Proteins. 2008 Jan 1;70(1):54-62. doi: 10.1002/prot.21496.
The analysis and prediction of protein-protein interaction sites from structural data are restricted by the limited availability of structural complexes that represent the complete protein-protein interaction space. The domain classification schemes CATH and SCOP are normally used independently in the analysis and prediction of protein domain-domain interactions.
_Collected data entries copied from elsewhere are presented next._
(** What the loop over the hosts of server [a] leaves alone. *)
Record spares (a : nat) (w w' : world) : Prop := {
  sp_servers : forall b, b <> a -> obj_get b (w_serverList w') = obj_get b (w_serverList w);
  sp_keys : map fst (w_serverList w') = map fst (w_serverList w);
  sp_fds : forall b, ls_sockFd <$> obj_get b (w_serverList w') = ls_sockFd <$> obj_get b (w_serverList w);
  sp_hosts : forall h, (fun x => x <| h_listenServers := ∅ |>) <$> obj_get h (w_hostList w') =
                       (fun x => x <| h_listenServers := ∅ |>) <$> obj_get h (w_hostList w);
  sp_host_keys : map fst (w_hostList w') = map fst (w_hostList w);
  sp_rest : w_clientList w' = w_clientList w /\ w_fresh w' = w_fresh w /\ w_open w' = w_open w;
}.

#[export] Instance spares_preorder a : PreOrder (spares a).
Proof.
  split; [by split|]. intros w1 w2 w3 [A1 A2 A3 A4 A5 (A6 & A7 & A8)] [B1 B2 B3 B4 B5 (B6 & B7 & B8)]. split.
  - intros b Hb. by rewrite B1, A1.
  - by rewrite B2, A2.
  - intros b. by rewrite B3, A3.
  - intros b. by rewrite B4, A4.
  - by rewrite B5, A5.
  - by rewrite B6, A6, B7, A7, B8, A8.
Qed.

Lemma spares_names a w w' h x : spares a w w' -> obj_get h (w_hostList w) = Some x ->
  exists x', obj_get h (w_hostList w') = Some x' /\ h_server_names x' = h_server_names x /\
    h_clients x' = h_clients x /\ config_of x' = config_of x.
Proof.
  intros Hs Hx. pose proof (sp_hosts _ _ _ Hs h) as H. rewrite Hx in H.
  destruct (obj_get h (w_hostList w')) as [x'|]; [|done]. injection H as H. exists x'. split; [done|].
  split_and!; [| |unfold config_of; cbn; congruence]; congruence.
Qed.

(** One host. *)
Lemma unassignHost_step a s v x w :
  obj_get a (w_serverList w) = Some s -> map_ok (w_hostList w) (ls_hostMap s) ->
  obj_get v (w_hostList w) = Some x -> (exists n, om_find lex_ltb n (ls_hostMap s) = Some v) ->
  exists w' s', unassignHost a v w = Ret w' /\ obj_get a (w_serverList w') = Some s' /\
    ls_hostMap s' = filter (fun e => e.2 <> v) (ls_hostMap s) /\ spares a w w'.
Proof.
  intros Hs Hm Hx [n Hn]. pose proof (unassign_host_filter _ _ _ _ Hm Hx (ex_intro _ n Hn)) as Hf.
  destruct (mo_names _ _ Hm _ _ Hn) as (x0 & Hx0 & Hin & Hall). assert (x0 = x) as -> by congruence.
  destruct (h_server_names x) as [|n0 names] eqn:En; [by apply elem_of_nil in Hin|].
  assert (findHost n0 s = Some v) as H0 by (apply Hall; by left).
  unfold unassignHost, get_host, get_server. rewrite Hx. cbn. rewrite Hs. cbn. rewrite En. cbn. rewrite H0, Hx. cbn.
  eexists _, _. split; [reflexivity|]. split; [cbn; by rewrite obj_get_update, Nat.eqb_refl, Hs|].
  split; [by rewrite <- Hf|]. split; cbn.
  - intros b Hb. by rewrite obj_get_update, (proj2 (Nat.eqb_neq a b)).
  - apply obj_update_keys.
  - intros b. by apply field_update.
  - intros b. by apply field_update.
  - apply obj_update_keys.
  - done.
Qed.

(** The loop takes every host off the map. *)
Lemma unassign_all_good a fuel : forall s seen w,
  obj_get a (w_serverList w) = Some s -> map_ok (w_hostList w) (ls_hostMap s) ->
  (forall e, e ∈ ls_hostMap s -> e.2 ∉ seen) -> (length (ls_hostMap s) < fuel)%nat ->
  exists w' s', unassign_all fuel a (mkIter (fst <$> head (ls_hostMap s)) seen) w = Ret w' /\
    obj_get a (w_serverList w') = Some s' /\ ls_hostMap s' = [] /\ spares a w w'.
Proof.
  induction fuel as [|fuel IH]; intros s seen w Hs Hm Hseen Hfuel; [lia|]. cbn [unassign_all it_base].
  destruct (ls_hostMap s) as [|[k v] m] eqn:Em; [exists w, s; by rewrite Em|]. cbn [head fmap option_fmap option_map fst].
  unfold get_server. rewrite Hs. cbn [deref mbind outcome_bind]. rewrite Em.
  destruct (safePostIncrement_head (E:=exn * world) m seen k v) as [Hnext Hval];
    [apply Hm|intros e He; apply Hseen; by right|].
  rewrite Hnext. cbn [mbind outcome_bind]. rewrite Hval. cbn [mbind outcome_bind].
  assert (om_find lex_ltb k ((k, v) :: m) = Some v) as Hk by (cbn; by rewrite lex_irrefl).
  destruct (mo_names _ _ Hm _ _ Hk) as (x & Hx & _ & _).
  destruct (unassignHost_step a s v x w) as (w1 & s1 & H1 & Hs1 & Hm1 & Hsp1); [done|by rewrite Em|done|by exists k; rewrite Em|].
  rewrite H1. cbn [mbind outcome_bind]. rewrite Em, filter_cons in Hm1. cbn in Hm1.
  rewrite decide_False in Hm1 by (intros Hne; by apply Hne). rewrite <- Hm1.
  destruct (IH s1 (v :: seen) w1) as (w' & s' & H2 & Hs' & Hm' & Hsp'); [done| | | |].
  - assert (filter (fun e => e.2 <> v) ((k, v) :: m) = ls_hostMap s1) as <-.
    { rewrite filter_cons. cbn. rewrite decide_False by (intros Hne; by apply Hne). done. }
    apply map_ok_filter. eapply map_ok_hosts; [|exact Hm]. intros b y Hy.
    destruct (spares_names _ _ _ _ _ Hsp1 Hy) as (y' & ? & ? & _). by exists y'.
  - rewrite Hm1. intros e [He1 He2]%list_elem_of_filter. rewrite not_elem_of_cons. split; [done|].
    apply Hseen. by right.
  - rewrite Hm1. pose proof (filter_length_le (fun e : str * nat => e.2 <> v) m). cbn in Hfuel. lia.
  - exists w', s'. split_and!; [done..|]. by transitivity w1.
Qed.

(** ** Servers *)
Definition no_client (a : nat) (w : world) : Prop :=
  forall c k, obj_get c (w_clientList w) = Some k -> cn_server k <> a.

Lemma good_shutdown a s w : good w -> obj_get a (w_serverList w) = Some s ->
  good (shutdown a s w) /\ obj_get a (w_serverList (shutdown a s w)) = Some (s <| ls_sockFd := 0 |>) /\
  w_clientList (shutdown a s w) = w_clientList w /\ map fst (w_serverList (shutdown a s w)) = map fst (w_serverList w).
Proof.
  intros [Hl Hsn] Hs. unfold shutdown. destruct (Z.eqb_spec (ls_sockFd s) 0) as [E|Hne].
  { split_and!; [done| |done|done]. rewrite Hs. destruct s. cbn in *. by rewrite E. }
  split_and!; [|cbn; by rewrite obj_get_update, Nat.eqb_refl, Hs|done|apply obj_update_keys].
  destruct Hl as [H1 H2 H3 H4 H5 H6 H7 H8]. split; [split; cbn; try done|].
  - by apply keys_ok_update.
  - eapply maps_ok_step; [| |exact H4]; cbn; [by apply same_maps|intros; by eexists].
  - intros b t (t0 & Ht & ->)%obj_update_inv. destruct (H5 _ _ Ht) as [G1 G2 G3 G4].
    destruct (Nat.eqb a b); by split.
  - intros c k Hk. destruct (H7 _ _ Hk) as [G1 G2]. split; cbn; [by apply obj_update_is_Some|done].
  - intros fd [Hfd Hin]%list_elem_of_filter H0.
    destruct (H8 _ Hin H0) as [(b & t & Ht & <-)|Hc]; [left|by right]. cbn.
    exists b, t. split; [|done]. rewrite obj_get_update, Ht.
    destruct (Nat.eqb_spec a b) as [<-|]; [congruence|done].
  - intros c k Hk. destruct (Hsn c k Hk) as ((t & Ht & Hm) & Hrest). split; [|exact Hrest].
    exists (if Nat.eqb a (cn_server k) then t <| ls_sockFd := 0 |> else t). split.
    + cbn. rewrite obj_get_update, Ht. by destruct (Nat.eqb a _).
    + by destruct (Nat.eqb a _).
Qed.

(** Once its clients are gone and its hosts off its map, a server can go. *)
Lemma good_erase a w w' : good w -> no_client a w -> spares a w w' ->
  (forall s, obj_get a (w_serverList w) = Some s -> ls_sockFd s = 0) ->
  good (w' <| w_serverList := obj_erase a (w_serverList w') |>).
Proof.
  intros [Hl Hsn] Hno Hsp Hfd. destruct Hsp as [S1 S2 S3 S4 S5 (S6 & S7 & S8)] eqn:Esp.
  destruct Hl as [H1 H2 H3 H4 H5 H6 H7 H8].
  assert (NoDup (map fst (w_serverList w'))) as Hnd by (rewrite S2; apply H1).
  assert (forall b, obj_get b (obj_erase a (w_serverList w')) =
    if Nat.eqb a b then None else obj_get b (w_serverList w)) as Her.
  { intros b. rewrite obj_get_erase by done. destruct (Nat.eqb_spec a b); [done|by apply S1]. }
  assert (forall h x', obj_get h (w_hostList w') = Some x' -> exists x, obj_get h (w_hostList w) = Some x /\
    h_server_names x' = h_server_names x /\ h_clients x' = h_clients x) as Hinv.
  { intros h x' Hx'. destruct (obj_get h (w_hostList w)) as [x|] eqn:Hx.
    - exists x. destruct (spares_names _ _ _ _ _ Hsp Hx) as (x2 & ? & ? & ? & _). split; [done|].
      split; congruence.
    - pose proof (S4 h) as E. by rewrite Hx, Hx' in E. }
  split; [split; cbn|].
  - apply keys_ok_erase. by rewrite S2, S7.
  - by rewrite S5, S7.
  - by rewrite S6, S7.
  - intros b s. cbn. rewrite Her. destruct (Nat.eqb a b); [done|]. intros Hb. destruct (H4 _ _ Hb) as [G1 G2].
    split; [|done]. eapply map_ok_hosts; [|exact G1]. intros h x Hx.
    destruct (spares_names _ _ _ _ _ Hsp Hx) as (x' & ? & ? & _). by exists x'.
  - intros b s. rewrite Her, S6. destruct (Nat.eqb a b); [done|]. apply H5.
  - intros h x' Hx'. destruct (Hinv _ _ Hx') as (x & Hx & _ & E). rewrite S6.
    destruct (H6 _ _ Hx) as [G1 G2]. split; rewrite E; done.
  - intros c k. rewrite S6. intros Hk. destruct (H7 _ _ Hk) as [G1 G2]. split; cbn.
    + rewrite Her, (proj2 (Nat.eqb_neq _ _)); [done|]. intros E. by apply (Hno _ _ Hk).
    + destruct (cn_host k); [|done]. destruct G2 as [x Hx].
      destruct (spares_names _ _ _ _ _ Hsp Hx) as (x' & ? & _). by exists x'.
  - intros fd. rewrite S8. intros Hin H0. destruct (H8 _ Hin H0) as [(b & s & Hs & <-)|Hc]; [left|right]; cbn.
    + exists b, s. rewrite Her. destruct (Nat.eqb_spec a b) as [<-|]; [|done]. by apply Hfd in Hs.
    + by rewrite S6.
  - intros c k. cbn. rewrite S6. intros Hk. destruct (Hsn c k Hk) as ((t & Ht & Hm) & Hh & Hterm).
    assert (forall b, config_of <$> obj_get b (w_hostList w') = config_of <$> obj_get b (w_hostList w)) as Hcfg.
    { intros b. destruct (obj_get b (w_hostList w)) as [x|] eqn:Hx.
      - destruct (spares_names _ _ _ _ _ Hsp Hx) as (x' & -> & _ & _ & E). cbn. by rewrite E.
      - pose proof (S4 b) as E. rewrite Hx in E. by destruct (obj_get b (w_hostList w')). }
    split; [|split; [|done]].
    + exists t. cbn. rewrite Her, (proj2 (Nat.eqb_neq _ _)); [|intros E; by apply (Hno _ _ Hk)].
      split; [done|]. by eapply same_map_hosts.
    + destruct (cl_host _), (cn_host k); try done. cbn. by rewrite Hcfg.
Qed.

Lemma obj_erase_head {T} a (l : list (nat * T)) ks : map fst l = a :: ks -> map fst (obj_erase a l) = ks.
Proof. destruct l as [|[b x] l]; [done|]. cbn. intros [= -> <-]. by rewrite Nat.eqb_refl. Qed.

Lemma obj_erase_map_fst {T U} a (l : list (nat * T)) (l' : list (nat * U)) :
  map fst l = map fst l' -> map fst (obj_erase a l) = map fst (obj_erase a l').
Proof.
  revert l'. induction l as [|[b x] l IH]; intros [|[b' x'] l']; cbn; try done. intros [= -> E].
  destruct (Nat.eqb a b'); [done|]. cbn. by rewrite (IH l').
Qed.

(** Removing a server ends its clients, and only these. *)
Lemma removeServer_good a s w : good w -> obj_get a (w_serverList w) = Some s ->
  exists w', removeServer a w = Ret w' /\ good w' /\
    map fst (w_serverList w') = map fst (obj_erase a (w_serverList w)) /\
    forall c k, obj_get c (w_clientList w) = Some k ->
      obj_get c (w_clientList w') = if Nat.eqb (cn_server k) a then None else Some k.
Proof.
  intros Hg Hs. unfold removeServer, get_server. rewrite Hs. cbn [deref mbind outcome_bind]. cbv zeta.
  destruct (good_shutdown _ _ _ Hg Hs) as (Hg1 & Hs1 & Hc1 & Hk1). set (w1 := shutdown a s w) in *.
  pose proof (lk_members _ _ (proj1 Hg1) _ _ Hs1) as [M1 M2 M3 M4]. cbn in M1, M2, M3, M4.
  destruct (terminate_all_good (ls_orphanClients s) w1 Hg1 M4) as (w2 & -> & Hg2 & Ha2 & Hd2).
  { intros c (k & Hk & _)%M2. by exists k. }
  cbn [mbind outcome_bind]. pose proof (af_fds _ _ _ Ha2 a) as Hf2. rewrite Hs1 in Hf2.
  destruct (obj_get a (w_serverList w2)) as [s2|] eqn:Hs2; [|done]. cbn [deref mbind outcome_bind].
  pose proof (lk_members _ _ (proj1 Hg2) _ _ Hs2) as [N1 N2 N3 N4].
  destruct (terminate_all_good (ls_connectedClients s2) w2 Hg2 N3) as (w3 & -> & Hg3 & Ha3 & Hd3).
  { intros c (k & Hk & _)%N1. by exists k. }
  cbn [mbind outcome_bind]. pose proof (af_fds _ _ _ Ha3 a) as Hf3. rewrite Hs2 in Hf3.
  destruct (obj_get a (w_serverList w3)) as [s3|] eqn:Hs3; [|done]. cbn [deref mbind outcome_bind].
  assert (ls_sockFd s3 = 0) as Hfd by (cbn in Hf2, Hf3; congruence).
  destruct (lk_map _ _ (proj1 Hg3) _ _ Hs3) as [Hm3 _].
  destruct (unassign_all_good a (S (length (ls_hostMap s3))) s3 [] w3) as (w4 & s4 & H4 & Hs4 & _ & Hsp);
    [done|done|by intros ? ? ?%elem_of_nil|lia|].
  unfold it_begin. rewrite H4. cbn [mbind outcome_bind].
  assert (forall c k, obj_get c (w_clientList w3) = Some k -> obj_get c (w_clientList w) = Some k /\ cn_server k <> a) as Hleft.
  { intros c k Hk. assert (c ∉ ls_connectedClients s2) as Hn3 by (intros Hin; apply Hd3 in Hin; congruence).
    assert (obj_get c (w_clientList w2) = Some k) as Hk2 by by rewrite <- (af_clients _ _ _ Ha3).
    assert (c ∉ ls_orphanClients s) as Hn2 by (intros Hin; apply Hd2 in Hin; congruence).
    split; [by rewrite <- Hc1, <- (af_clients _ _ _ Ha2)|]. intros E. apply Hn3, N1. by exists k. }
  eexists. split; [reflexivity|]. split_and!.
  - apply (good_erase a w3 w4); [done| |done|]; [|intros t Ht; congruence].
    intros c k Hk. by destruct (Hleft _ _ Hk).
  - cbn. apply obj_erase_map_fst. by rewrite (sp_keys _ _ _ Hsp), (af_servers _ _ _ Ha3), (af_servers _ _ _ Ha2).
  - intros c k Hk. cbn. destruct (sp_rest _ _ _ Hsp) as (-> & _). rewrite <- Hc1 in Hk.
    destruct (Nat.eqb_spec (cn_server k) a) as [E|Hne].
    + destruct (obj_get c (w_clientList w3)) as [k'|] eqn:E3; [|done]. destruct (Hleft _ _ E3) as [Hk' Hne].
      rewrite <- Hc1 in Hk'. congruence.
    + assert (c ∉ ls_orphanClients s) as Hn2 by (intros (k' & ? & ? & _)%M2; congruence).
      rewrite <- (af_clients _ _ _ Ha2) in Hk by done.
      rewrite (af_clients _ _ _ Ha3); [done|]. intros (k' & ? & ?)%N1. congruence.
Qed.

Lemma remove_servers_good ks : forall w, good w -> map fst (w_serverList w) = ks ->
  exists w', remove_servers ks w = Ret w' /\ good w' /\ w_serverList w' = [].
Proof.
  induction ks as [|a ks IH]; intros w Hg Hks.
  - exists w. split_and!; [done|done|]. by destruct (w_serverList w).
  - destruct (obj_get a (w_serverList w)) as [s|] eqn:Hs.
    2:{ apply obj_get_None in Hs. rewrite Hks in Hs. destruct Hs. by left. }
    destruct (removeServer_good _ _ _ Hg Hs) as (w1 & H1 & Hg1 & Hk1 & _).
    rewrite (obj_erase_head _ _ ks) in Hk1 by done.
    destruct (IH w1 Hg1 Hk1) as (w2 & H2 & Hg2 & He2). exists w2. cbn [remove_servers]. rewrite H1. done.
Qed.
In this article, the effect of different domain classification schemes on the number and type of domain-domain interactions observed in structural data is systematically evaluated for the SCOP and CATH hierarchies. Although there is a large overlap in domain assignments between SCOP and CATH, 23.6% of CATH interfaces had no SCOP equivalent and 37.3% of SCOP interfaces had no CATH equivalent in a nonredundant set. Therefore, combining both classifications gives an increase of between 23.6 and 37.3% in domain-domain interfaces. It is suggested that if possible, both domain classification schemes should be used together, but if only one is selected, SCOP provides better coverage than CATH. Employing both SCOP and CATH reduces the false negative rate of predictive methods, which employ homology matching to structural data to predict protein-protein interaction by an estimated 6.5%.
从结构数据中分析和预测蛋白质-蛋白质相互作用位点,受到代表完整蛋白质-蛋白质相互作用空间的结构复合物可用性有限的限制。结构域分类方案CATH和SCOP通常在蛋白质结构域-结构域相互作用的分析和预测中独立使用。在本文中,针对SCOP和CATH层次结构,系统评估了不同结构域分类方案对结构数据中观察到的结构域-结构域相互作用的数量和类型的影响。尽管SCOP和CATH在结构域分配上有很大重叠,但在一个非冗余数据集中,23.6%的CATH界面没有对应的SCOP界面,37.3%的SCOP界面没有对应的CATH界面。因此,结合两种分类方法可使结构域-结构域界面数量增加23.6%至37.3%。建议如果可能的话,应同时使用两种结构域分类方案,但如果只选择一种,SCOP比CATH具有更好的覆盖范围。同时使用SCOP和CATH可降低预测方法的假阴性率,这些预测方法通过对结构数据进行同源匹配来预测蛋白质-蛋白质相互作用,估计可降低6.5%。